Several studies have addressed the effects of coronary artery motion on image quality using CT angiography [6569]. Law et al. [67] studied 252 patients with a 256-row multi-detector CT with a 270-ms gantry rotation system in performing CT coronary angiograms using both prospectively triggered step-and-shoot and retrospectively gated helical techniques. No significant differences in image quality between prospectively triggered step-and-shoot and retrospectively gated helical techniques were observed. Although providing similar image quality as retrospectively gated helical techniques, prospectively triggered step-and-shoot was associated with a 62% reduction in effective radiation dose. Goetti et al. [68] assessed the effect of systolic data acquisition for electrocardiography-triggered high-pitch CT on motion artifacts of coronary arteries in 80 patients with high heart rates. It was shown that a systolic acquisition window for high-pitch dual-source CTA in patients with high heart rates ≥70 beats/min significantly improves coronary artery image quality at a low radiation dose. In an interesting study, Uehara et al. [69] evaluated coronary arterial image quality on 320-row CT scans in 92 subjects with chronic atrial fibrillation (n = 46) versus normal sinus rhythm (n = 46). The overall length of visualized coronary arteries, motion artifact-free length, and image quality using a five-point scale showed values equal to or slightly lower in chronic atrial fibrillation than in normal sinus rhythm, but the absolute values were quite acceptable in both groups. By contrast, the study by Tomizawa et al. [63] only included patients in whom the heart rate variability was less than 2%. As a result, future research is required to investigate the relationship between the motion ratio and heart rate variability.

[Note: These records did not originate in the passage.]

Lemma spills_level t j : (j ≤ top)%nat → spills t (Z.of_nat j) = Nat.ltb j top && (t `mod` hf j =? 0).
Proof.
  intros Hj. unfold spills, kNumLevels. f_equal.
  destruct (Nat.ltb_spec j top); [apply Z.ltb_lt|apply Z.ltb_ge]; lia.
Qed.

Section Boundaries.
Context (t : Z).
Hypothesis Ht : 1 ≤ t.

Lemma newestSnap_step j :
  (j ≤ top)%nat → newestSnap t j = if spills t (Z.of_nat j) then newestCurr (t - 1) j else newestSnap (t - 1) j.
Proof using Ht.
  intros Hj. destruct (steps_ok t Ht j Hj) as [Hb [Hc _]]. unfold belowStep in Hb. rewrite spills_level by done.
  unfold newestSnap, newestCurr. rewrite Hb, Hc. destruct (Nat.ltb j top && _); lia.
Qed.

Lemma newestCurr_step j :
  (S j ≤ top)%nat →
  newestCurr t (S j) = if spills t (Z.of_nat j) then newestSnap (t - 1) j else newestCurr (t - 1) (S j).
Proof using Ht.
  intros Hj. destruct (steps_ok t Ht (S j) Hj) as [Hb _]. unfold belowStep in Hb. rewrite spills_level by lia.
  rewrite (proj2 (Nat.ltb_lt j top)) by lia. cbn [andb enters] in *. rewrite (newestCurr_S (t - 1)). unfold newestSnap, newestCurr in *.
  rewrite Hb, belowSize_S. destruct (t `mod` hf j =? 0); lia.
Qed.
End Boundaries.

Lemma newestCurr_last n : newestCurr n (S top) = 0.
Proof. unfold newestCurr. rewrite belowSize_all. lia. Qed.

Lemma newestSnap_last n : newestSnap n top = 0.
Proof. pose proof (newestCurr_S n top) as E. rewrite newestCurr_last in E. change (snapSize n top) with 0 in E. lia. Qed.

Lemma newest_start j : newestCurr 0 j = 0 ∧ newestSnap 0 j = 0.
Proof.
  assert (∀ i, currSizeOf 0 i 0 = 0 ∧ snapSizeOf 0 i 0 0 = 0) as H0.
  { intros i. unfold currSizeOf, snapSizeOf. pose proof (hf_pos i). rewrite (proj2 (Z.leb_gt (hf i) 0)), (proj2 (Z.leb_gt (2 * hf i) 0)) by lia.
    destruct i; rewrite ?andb_false_r; by destruct (Nat.eqb _ _). }
  assert (belowSize 0 j = 0) as Hb.
  { induction j as [|j IH]; [done|]. cbn [belowSize]. rewrite IH. destruct (H0 j) as [-> H2]. rewrite H2. done. }
  unfold newestSnap, newestCurr, currSize. rewrite Hb. by destruct (H0 j) as [-> _].
Qed.
(** Reading a key: the newest entry in the buckets of the list *)
Definition readKey (k : LedgerKey) (ls : list BucketLevel) : option LedgerEntry :=
  stateOf (omap (getEntry k) (concat ((λ l, [mCurr l; mSnap l]) <$> ls))).

Lemma rep_range ls A b :
  (∀ j l, ls !! j = Some l → levelRep hash l (b + j) (A (b + j)%nat)) →
  concat ((λ l, [mCurr l; mSnap l]) <$> ls) = concrete <$> flatRange A b (length ls).
Proof.
  revert b. induction ls as [|l ls IH]; intros b H; [done|]. cbn [length]. change (S (length ls)) with (1 + length ls)%nat.
  rewrite flatRange_app, fmap_cons, fmap_app. cbn [concat]. rewrite (IH (b + 1)%nat).
  - destruct (H 0%nat l eq_refl) as (_ & -> & -> & _). rewrite Nat.add_0_r. done.
  - intros j m Hm. specialize (H (S j) m Hm). by replace (b + 1 + j)%nat with (b + S j)%nat by lia.
Qed.

Lemma rep_buckets ls A : rep hash ls A → concat ((λ l, [mCurr l; mSnap l]) <$> ls) = concrete <$> flat A.
Proof. intros [Hlen H]. unfold flat. rewrite <- Hlen. by apply rep_range. Qed.

Lemma readKey_rep k ls A P n db : rep hash ls A → ListInv P n db A → readKey k ls = db !! k.
Proof.
  intros Hrep [Hg _]. unfold readKey. rewrite (rep_buckets ls A Hrep), <- (g_state _ _ _ Hg k). f_equal. unfold chainOf.
  generalize (flat A) as xs. induction xs as [|x xs IH]; [done|].
  change (match getEntry k (concrete x) with Some y => y :: omap (getEntry k) (concrete <$> xs) | None => omap (getEntry k) (concrete <$> xs) end
    = match get k x with Some y => y :: omap (get k) xs | None => omap (get k) xs end).
  rewrite IH. unfold concrete. by rewrite getEntry_bucketOf.
Qed.

(** ** Restarting *)

(** The merges of the levels below [i] run again. *)
Definition resumed (i : nat) (A : nat → AbsLevel) : nat → AbsLevel :=
  λ j, if Nat.ltb j i then A j else {| ac := ac (A j); asn := asn (A j); an := None |}.
(* ===== verification/HistoryArchive.v ===== *)
(** * History archive states (src/history/HistoryArchive.cpp)

    A state names the buckets of a list by their hashes.  It is made from the
    list of a node, prepared for publishing, compared with the state of another
    node to find the buckets to fetch, and checked before it is applied. *)

From stdpp Require Import prelude list gmap.
From Stdlib Require Import ZArith Lia.
From S2P Require Import Prelude Numeric Exchange LedgerEntries Buckets BucketList.
Local Open Scope Z_scope.

Record HistoryStateBucket : Type := {
  hsb_curr : Z;
  hsb_next : FutureBucket;
  hsb_snap : Z
}.

Record HistoryArchiveState : Type := {
  currentLedger : Z;
  currentBuckets : list HistoryStateBucket
}.

(** [currentBuckets[i]] *)
Definition hsbAt (i : nat) (bs : list HistoryStateBucket) : BE HistoryStateBucket :=
  match bs !! i with Some b => Ok b | None => Fail BucketAssert end.

Definition withNext (f : FutureBucket) (b : HistoryStateBucket) : HistoryStateBucket :=
  {| hsb_curr := hsb_curr b; hsb_next := f; hsb_snap := hsb_snap b |}.

(** ** Futures of a state *)

Definition hasFuturesAllResolved (has : HistoryArchiveState) : bool :=
  forallb (λ b, negb (isMerging (hsb_next b))) (currentBuckets has).

Definition futuresAllClear (has : HistoryArchiveState) : bool :=
  forallb (λ b, isClear (hsb_next b)) (currentBuckets has).

Definition getOutputHash (f : FutureBucket) : BE Z :=
  let? _ := assertB (match mState f with FB_LIVE_OUTPUT | FB_HASH_OUTPUT => true | _ => false end) in
  match mOutputBucketHash f with Some h => Ok h | None => Fail BucketAssert end.

Definition getHashes (f : FutureBucket) : list Z :=
  option_list (mInputCurrBucketHash f) ++ option_list (mInputSnapBucketHash f) ++ mInputShadowBucketHashes f ++
  option_list (mOutputBucketHash f).

(** The default constructor: eleven levels of empty buckets *)
Definition emptyArchiveState : HistoryArchiveState :=
  {| currentLedger := 0; currentBuckets := replicate (Z.to_nat kNumLevels) {| hsb_curr := 0; hsb_next := clearFuture; hsb_snap := 0 |} |}.

Section States.
Context (hash : list BucketEntry → Z) (isShutdown : nat → bool).

(** The constructor from a bucket list *)
Definition newArchiveState (ledgerSeq : Z) (mLevels : list BucketLevel) : HistoryArchiveState :=
  {| currentLedger := ledgerSeq;
     currentBuckets := (λ l, {| hsb_curr := hash (mCurr l); hsb_next := mNextCurr l; hsb_snap := hash (mSnap l) |}) <$> mLevels |}.

Fixpoint resolveFutures (complete : FutureBucket → BE bool) (bs : list HistoryStateBucket) : BE (list HistoryStateBucket) :=
  match bs with
  | [] => Ok []
  | b :: bs =>
      let? b := (if isMerging (hsb_next b) then
                   let? c := complete (hsb_next b) in
                   if c then let? r := resolve hash (hsb_next b) in Ok (withNext r.2 b) else Ok b
                 else Ok b) in
      let? bs := resolveFutures complete bs in
      Ok (b :: bs)
  end.

Definition resolveAllFutures (has : HistoryArchiveState) : BE HistoryArchiveState :=
  let? bs := resolveFutures (λ _, Ok true) (currentBuckets has) in
  Ok {| currentLedger := currentLedger has; currentBuckets := bs |}.

(** [ready]: which merges have run to their end *)
Definition hasResolveAnyReadyFutures (ready : FutureBucket → bool) (has : HistoryArchiveState) : BE HistoryArchiveState :=
  let? bs := resolveFutures (λ f, mergeComplete (ready f) f) (currentBuckets has) in
  Ok {| currentLedger := currentLedger has; currentBuckets := bs |}.

(** The hash of the bucket list, from the hashes of the buckets *)
Definition getBucketListHash (sha : list Z → Z) (has : HistoryArchiveState) : Z :=
  sha ((λ b, sha [hsb_curr b; hsb_snap b]) <$> currentBuckets has).

(** ** Which buckets to fetch *)

Fixpoint inhibited (bs : list HistoryStateBucket) (inhibit : gset Z) : BE (gset Z) :=
  match bs with
  | [] => Ok inhibit
  | b :: bs =>
      let inhibit := {[ hsb_curr b ]} ∪ inhibit in
      let? next := (if isLive (hsb_next b)
                    then let? r := resolve hash (hsb_next b) in Ok r.2 else Ok (hsb_next b)) in
      let? has := hasOutputHash next in
      let? inhibit := (if has then let? h := getOutputHash next in Ok ({[ h ]} ∪ inhibit) else Ok inhibit) in
      inhibited bs ({[ hsb_snap b ]} ∪ inhibit)
  end.

(** The hashes of a level that are not yet in the set *)
Fixpoint takeNew (bs : list Z) (inhibit : gset Z) (ret : list Z) : gset Z * list Z :=
  match bs with
  | [] => (inhibit, ret)
  | j :: bs =>
      if bool_decide (j ∈ inhibit) then takeNew bs inhibit ret
      else takeNew bs ({[ j ]} ∪ inhibit) (ret ++ [j])
  end.

(** The loop from the level [i - 1] down *)
Fixpoint differing (currentBuckets : list HistoryStateBucket) (i : nat) (inhibit : gset Z) (ret : list Z) : BE (list Z) :=
  match i with
  | O => Ok ret
  | S i =>
      let? b := hsbAt i currentBuckets in
      let s := hsb_snap b in
      let? has := hasOutputHash (hsb_next b) in
      let? n := (if has then getOutputHash (hsb_next b) else Ok s) in
      let r := takeNew [s; n; hsb_curr b] inhibit ret in
      differing currentBuckets i r.1 r.2
  end.

Definition differingBuckets (has other : HistoryArchiveState) : BE (list Z) :=
  let? _ := assertB (hasFuturesAllResolved has) in
  let? inhibit := inhibited (currentBuckets other) {[ 0 ]} in
  differing (currentBuckets has) (Z.to_nat kNumLevels) inhibit [].

Definition allBuckets (has : HistoryArchiveState) : list Z :=
  elements (list_to_set (concat ((λ b, hsb_curr b :: hsb_snap b :: getHashes (hsb_next b)) <$> currentBuckets has)) : gset Z).

(** ** Checking and publishing *)

Section Stored.
Context (getBucketByHash : Z → option (list BucketEntry)).

(** The loop over the levels from [i] on *)
Fixpoint validBuckets (fuel i : nat) (bs : list HistoryStateBucket) : BE bool :=
  match fuel with
  | O => Ok true
  | S fuel =>
      let? level := hsbAt i bs in
      let? prev := hsbAt (i - 1) bs in
      match getBucketByHash (hsb_snap prev) with
      | None => Fail BucketAssert
      | Some snap =>
          if hash snap =? 0 then validBuckets fuel (S i) bs
          else
            let? v := getBucketVersion snap in
            if FIRST_PROTOCOL_SHADOWS_REMOVED <=? v
            then if negb (isClear (hsb_next level)) then Ok false else validBuckets fuel (S i) bs
            else
              let? o := hasOutputHash (hsb_next level) in
              if negb o then Ok false else validBuckets fuel (S i) bs
      end
  end.

Definition containsValidBuckets (has : HistoryArchiveState) : BE bool :=
  let? b := hsbAt 0 (currentBuckets has) in
  let? _ := assertB (isClear (hsb_next b)) in
  validBuckets (Z.to_nat kNumLevels - 1) 1 (currentBuckets has).

Fixpoint prepareLevels (protocol : Z) (fuel i : nat) (bs : list HistoryStateBucket) : BE (list HistoryStateBucket) :=
  match fuel with
  | O => Ok bs
  | S fuel =>
      let? level := hsbAt i bs in
      let? prev := hsbAt (i - 1) bs in
      let next := hsb_next level in
      let? removed := (if negb (isClear next) then
                         match getBucketByHash (hsb_snap prev) with
                         | Some snap => let? v := getBucketVersion snap in Ok (FIRST_PROTOCOL_SHADOWS_REMOVED <=? v)
                         | None => Fail BucketNullDeref
                         end
                       else Ok false) in
      let? next := (if removed then Ok clearFuture
                    else if hasHashes next && negb (isLive next)
                         then makeLive hash isShutdown getBucketByHash protocol (Z.of_nat i) next
                         else Ok next) in
      prepareLevels protocol fuel (S i) (<[i := withNext next level]> bs)
  end.

(** [protocol] is Config::CURRENT_LEDGER_PROTOCOL_VERSION. *)
Definition prepareForPublish (protocol : Z) (has : HistoryArchiveState) : BE HistoryArchiveState :=
  let? b := hsbAt 0 (currentBuckets has) in
  let? _ := assertB (isClear (hsb_next b)) in
  let? bs := prepareLevels protocol (Z.to_nat kNumLevels - 1) 1 (currentBuckets has) in
  Ok {| currentLedger := currentLedger has; currentBuckets := bs |}.
End Stored.
End States.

In conclusion, Tomizawa et al. [63] clearly showed that the motion ratio is a better index than displacement to evaluate the influence of the motion of coronary arteries on multi-segment reconstruction image quality. Multi-segment reconstruction images could be impaired by a motion ratio above 25%. Image impairment of one of the half-scan reconstruction images might also impair multi-segment reconstruction images. However, there was no significant relationship between motion ratio and heart rate, body mass index, and total body weight. Further investigation is necessary to indicate the factors which may influence coronary motion in consecutive heart beats.